Antibody-mediated enhancement of community-acquired methicillin-resistant Staphylococcus aureus infection

Abstract

Community-acquired infections caused by methicillin-resistant Staphylococcus aureus (MRSA) expressing the Panton-Valentine leukocidin (PVL) are rampant, but the contribution of PVL to bacterial virulence remains controversial. While PVL is usually viewed as a cytotoxin, at sublytic amounts it activates protective innate immune responses. A leukotoxic effect might predominate in high inoculum studies, whereas protective proinflammatory properties might predominate in settings with lower bacterial inocula that more closely mimic what initially occurs in humans. However, these protective effects might possibly be neutralized by antibodies to PVL, which are found in normal human sera and at increased levels following PVL(+) S. aureus infections. In a low-inoculum murine skin abscess model including a foreign body at the infection site, strains deleted for the pvl genes replicated more efficiently within abscesses than isogenic PVL(+) strains. Coinfection of mice at separate sites with isogenic PVL(+) and PVL(-) MRSA abrogated the differences in bacterial burdens, indicating a systemic effect on host innate immunity from production of PVL. Mice given antibody to PVL and then infected with seven different PVL(+) strains also had significantly higher bacterial counts in abscesses compared with mice given nonimmune serum. Antibody to PVL had no effect on MRSA strains that did not produce PVL. In vitro, antibody to PVL incapacitated PVL-mediated activation of PMNs, indicating that virulence of PVL(+) MRSA is enhanced by the interference of PVL-activated innate immune responses. Given the high rates of primary and recurring MRSA infections in humans, it appears that antibodies to PVL might contribute to host susceptibility to infection.

Fig. 1.

Bacterial counts from mouse abscesses induced with PVL⁺ and isogenic ∆pvl S. aureus strains. (A) Comparison of the bacterial counts in 72-h-old abscesses in the skin of mice induced by four wild-type MRSA strains (NRS193, NRS194, LAC, and MW2) with their respective isogenic ∆pvl counterparts. (B) Comparison of bacterial counts from mouse abscesses induced with two wild-type S. aureus strains (NRS193 and LAC) and their isogenic ∆pvl strains at different skin sites within the same mouse. P values are from unpaired t tests.

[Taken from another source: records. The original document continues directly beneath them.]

Lemma keeps_forM {A} (l : list A) (body : A -> M fs FsError unit) :
  (forall x, KeepsDirs (body x)) -> KeepsDirs (forM l body).
Proof.
  intros Hb. induction l as [|x l IH]; [apply (keeps_read (fun _ => Ok tt))|]. simpl. by apply keeps_bind.
Qed.

Lemma keeps_copyDir fuel : forall src dest, KeepsDirs (copyDirRecursive fuel src dest).
Proof.
  induction fuel as [|fuel IH]; intros src dest; [apply (keeps_read (fun _ => Throw NoFuel))|]. simpl.
  apply keeps_bind; [apply keeps_mkdir|]. intros _. apply keeps_bind; [apply keeps_read|]. intros es.
  apply keeps_forM. intros e. apply keeps_bind; [apply keeps_read|]. intros n.
  destruct (isDirectory n); [apply IH | apply keeps_copyFile].
Qed.

Lemma mkdirs_makes a b : forall made f f', mkdirs made (a ++ b) f = (f', Ok tt) -> f' !! (made ++ a) = Some DirNode.
Proof.
  induction a as [|e a IH]; intros made f f' Hr.
  - rewrite app_nil_r. assert (Hk : forall g r, mkdirs made b g = (f', r) -> g !! made = Some DirNode -> f' !! made = Some DirNode).
    { intros g r Hg Hd. by eapply keeps_mkdirs. }
    simpl in Hr. destruct b as [|e b]; simpl in Hr; destruct (f !! made) as [[]|] eqn:E; simplify_eq.
    + done.
    + apply lookup_insert_eq.
    + by eapply keeps_mkdirs.
    + eapply keeps_mkdirs; [exact Hr|]. apply lookup_insert_eq.
  - simpl in Hr. replace (made ++ e :: a) with ((made ++ [e]) ++ a) by (by rewrite <-app_assoc).
    destruct (f !! made) as [[]|]; simplify_eq; by eapply IH.
Qed.

Lemma forM_Ok_inv {A} (l : list A) (body : A -> M fs FsError unit) f f' x :
  (forall y, KeepsDirs (body y)) -> forM l body f = (f', Ok tt) -> x ∈ l ->
  exists g g', body x g = (g', Ok tt) /\ forall q, f !! q = Some DirNode -> g !! q = Some DirNode.
Proof.
  intros Hb. revert f. induction l as [|y l IH]; intros f Hr Hx; [by apply elem_of_nil in Hx|].
  simpl in Hr. apply run_bind_Ok_inv in Hr as (f1 & [] & Hy & Hr). apply elem_of_cons in Hx as [->|Hx].
  - by exists f, f1.
  - destruct (IH f1 Hr Hx) as (g & g' & Hg & Hd). exists g, g'. split; [done|].
    intros q Hq. apply Hd. by eapply (Hb y).
Qed.

(** The copy of a directory to a place inside it never succeeds, however deep the
    recursion may go: each level finds the directory the level above has just made. *)
Theorem copyDir_into_itself fuel : forall src dest k f f',
  src <> "" -> dest <> "" -> Forall plain k -> k <> [] -> resolve dest = resolve src ++ k ->
  copyDirRecursive fuel src dest f <> (f', Ok tt).
Proof.
  induction fuel as [|fuel IH]; intros src dest k f f' Hs Hd Hpl Hk Hres Hrun; [done|].
  destruct k as [|x k]; [done|]. apply Forall_cons in Hpl as [Hx Hpl]. cbn [copyDirRecursive] in Hrun.
  apply run_bind_Ok_inv in Hrun as (f1 & [] & Hmk & Hrun).
  unfold mkdirSync in Hmk. destruct (truthy dest) eqn:Ht; [|done]. rewrite Hres in Hmk.
  replace (resolve src ++ x :: k) with ((resolve src ++ [x]) ++ k) in Hmk by (by rewrite <-app_assoc).
  apply (mkdirs_makes _ _ []) in Hmk. simpl in Hmk.
  apply run_bind_Ok_inv in Hrun as (f2 & es & Hread & Hrun). unfold readdirSync in Hread.
  destruct (node_at f1 src) as [[|]|]; try done. injection Hread as <- <-.
  apply (forM_Ok_inv _ _ _ _ x) in Hrun as (g & g' & Hbody & Hkeep).
  - apply run_bind_Ok_inv in Hbody as (g1 & n & Hst & Hbody). unfold statSync in Hst.
    rewrite node_at_join in Hst by done. rewrite (Hkeep _ Hmk) in Hst. injection Hst as <- <-.
    cbn [isDirectory] in Hbody. eapply (IH (join src x) (join dest x) (k ++ [x])); [..|exact Hbody].
    + apply join_ne.
    + apply join_ne.
    + apply Forall_app. by split; [|constructor].
    + by destruct k.
    + rewrite !resolve_join, Hres by done. by rewrite <-!app_assoc.
  - intros e. apply keeps_bind; [apply keeps_read|]. intros n.
    destruct (isDirectory n); [apply keeps_copyDir | apply keeps_copyFile].
  - apply elem_children. by exists DirNode.
Qed.
End Divergence.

Bars represent means; error bars represent SEM.

Fig. 2.

Bacterial counts from mice injected with nonimmune rabbit sera (NIS) or PVL-immune rabbit antisera followed by induction of abscesses with different S. aureus strains. (A) CFU/abscess for eight different PVL⁺ S. aureus strains determined in mice given NIS or antibody to PVL. (B) CFU/abscess for three strains deleted for the pvl genes following injection with NIS or antibody to PVL. P values are from t tests. Bars represent means; error bars represent SEM.

Fig. 3.

Modulation of PMN activation and antibacterial effects on S. aureus by antibody to PVL. (A) Influx of calcium into PMNs exposed to sublytic amounts of purified PVL in the presence of NIS or antibody to PVL. (B) Susceptibility of PVL⁺ and isogenic ∆pvl S. aureus strains to the antimicrobial activity of PMNs. Bars represent means; error bars represent SEM. the percent change in S. aureus CFU in the presence of antibody to PVL was significantly higher in strains LAC, NRS193, and NRS194 producing PVL compared with cultures incubated with NIS (P <.05, t test). No significant differences were seen with the ∆pvl strains or with strain MW2.

Fig. 4.

Effect of antibody to PVL on production of an extracellular antibacterial factor by human PMNs exposed to PVL-positive S. aureus. S. aureus strains LAC, NRS193, NRS194, and MW2 were grown to midlogarithmic stage, diluted, and incubated with supernatants from PMNs exposed to S. aureus NRS194 in the presence of NIS or antibody to PVL. Samples were obtained after 30 min and 1 h for enumeration of viable S. aureus. Four separate experiments were conducted and analyzed. P values are from unpaired t tests. Bars represent means; error bars represent SEM.